Somebody reported this on stackoverflow. Before I spend too
much time thinking about how this ought to work, does anybody
have the elfload.c intended operation in their head still?
Bug description and analysis of what goes wrong below:

https://stackoverflow.com/questions/64956322/alignment-requirements-for-arm64-elf-executables-run-in-qemu-assembled-by-gas

Given this trivial asm:

===begin program.s===
// GNU Assembler, ARM64 Linux

.bss

.lcomm ARRAY, 16

.text

.global _start

_start:
    mov x8, 93 // exit sys num
    mov x0, 0 // success
    svc 0
===endit===

clang -nostdlib -fno-integrated-as -target aarch64-linux-gnu -s
program.s -o program.out

the resulting program.out works fine on a real kernel but makes
qemu-aarch64 SEGV:
$ ./build/x86/qemu-aarch64 /tmp/program.out
Segmentation fault (core dumped)

Looking at it with gdb, the segv is from QEMU itself, in zero_bss():

    if (host_start < host_map_start) {
        memset((void *)host_start, 0, host_map_start - host_start);
    }

We try to clear the memory from 'host_start' to 'host_map_start'
(the latter being the round-up-to-host-page version of the former),
but for this binary we never mmap()ed host_start as writeable,
so we segv inside the memset.

The guest-binary relevant bits of /proc/maps are:
00400000-00401000 r--p 00000000 08:15 5767333
  /tmp/program.out
00401000-01411000 ---p 00000000 00:00 0

The program header is:
Program Header:
    LOAD off    0x0000000000000000 vaddr 0x0000000000400000 paddr
0x0000000000400000 align 2**16
         filesz 0x00000000000000bc memsz 0x00000000000000bc flags r-x
    LOAD off    0x00000000000000c0 vaddr 0x00000000004100c0 paddr
0x00000000004100c0 align 2**16
         filesz 0x0000000000000000 memsz 0x0000000000000010 flags rw-

and in zero_bss() host_start == 0x4100c0, host_map_start == 0x411000,
last_bss == 0x411000. The code calls
 page_set_flags(start = 0x410000, end = 0x411000,
flags=PAGE_VALID|PAGE_READ|PAGE_WRITE)
with, I assume, the intention that that will make the memset() OK,
but page_set_flags() just sets up some data structure bits which will
mean that a subsequent SEGV will cause us to do a page_unprotect() that
sets the page as actually writeable.

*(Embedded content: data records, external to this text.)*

Lemma stripSyslogPriority_13 text :
  trimmed text -> stripSyslogPriority (("<13>" : bytes) ++ text) = text.
Proof.
  intros Ht. unfold stripSyslogPriority.
  assert (trimmed (("<13>" : bytes) ++ text)) as Ht'.
  { split; intros c Hc; [by injection Hc as <-|].
    destruct text as [|x text _] using rev_ind; [by injection Hc as <-|].
    rewrite app_assoc, last_snoc in Hc. injection Hc as <-. apply (proj2 Ht). by rewrite last_snoc. }
  rewrite (trim_id _ Ht'). rewrite bool_decide_true by done.
  change (find_char ">"%char (("<13>" : bytes) ++ text)) with (Some 3%nat). cbn [Nat.ltb Nat.leb].
  change (drop 4 (("<13>" : bytes) ++ text)) with text. by apply trim_id.
Qed.

Lemma afterTag_telemetry tag l :
  tag <> [] -> Forall field_ok l -> afterTag (telemetry_text tag l) tag = render_fields l.
Proof.
  intros Hne Hok. unfold afterTag, telemetry_text.
  pose proof (find_app_first tag [] (":"%char :: c_space :: render_fields l)) as Hf.
  cbn [app length] in Hf. rewrite Hf by (intros j Hj; lia).
  cbn [Nat.add]. rewrite drop_app_length, decide_True by done.
  pose proof (trim_app [c_space] (render_fields l) []) as E. rewrite app_nil_r in E. apply E.
  - by repeat constructor.
  - constructor.
  - by apply render_fields_trimmed.
Qed.

Lemma contains_tag tag l : contains tag (telemetry_text tag l) = true.
Proof. apply (contains_app []). Qed.

Lemma parse_telemetry tag type l :
  trimmed tag -> tag <> [] -> l <> [] -> Forall field_ok l ->
  line_type (telemetry_text tag l) = Some type ->
  parse (telemetry_line tag l) =
  mkParseResult true type (fields (recogniser type (telemetry_text tag l))) (telemetry_text tag l).
Proof.
  intros Ht Hne Hl Hok Hty. pose proof (parse_line_type (telemetry_line tag l)) as H.
  unfold telemetry_line in *.
  rewrite stripSyslogPriority_13 in H by by apply telemetry_text_trimmed.
  cbn zeta in H. by rewrite Hty in H.
Qed.

(** What the server should make of the fields [m] of each kind of telemetry. *)
Definition netdev_field (m : gmap bytes bytes) (k : bytes) : option bytes :=
  if decide (k = "hostname") then
    match m !! ("host" : bytes) with Some v => Some v | None => m !! k end
  else if decide (k = "mac") then lower <$> m !! k
  else m !! k.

Unfortunately the SIGSEGV handler
is not installed until quite late in linux-user/main.c, so when the
memset() in zero_bss() SEGVs QEMU just dies.

Should we try to get the SEGV handler working earlier in initialization
(it's pretty hairy machinery so that could be tricky) or should
elfload.c be mprotect()ing things appropriately itself?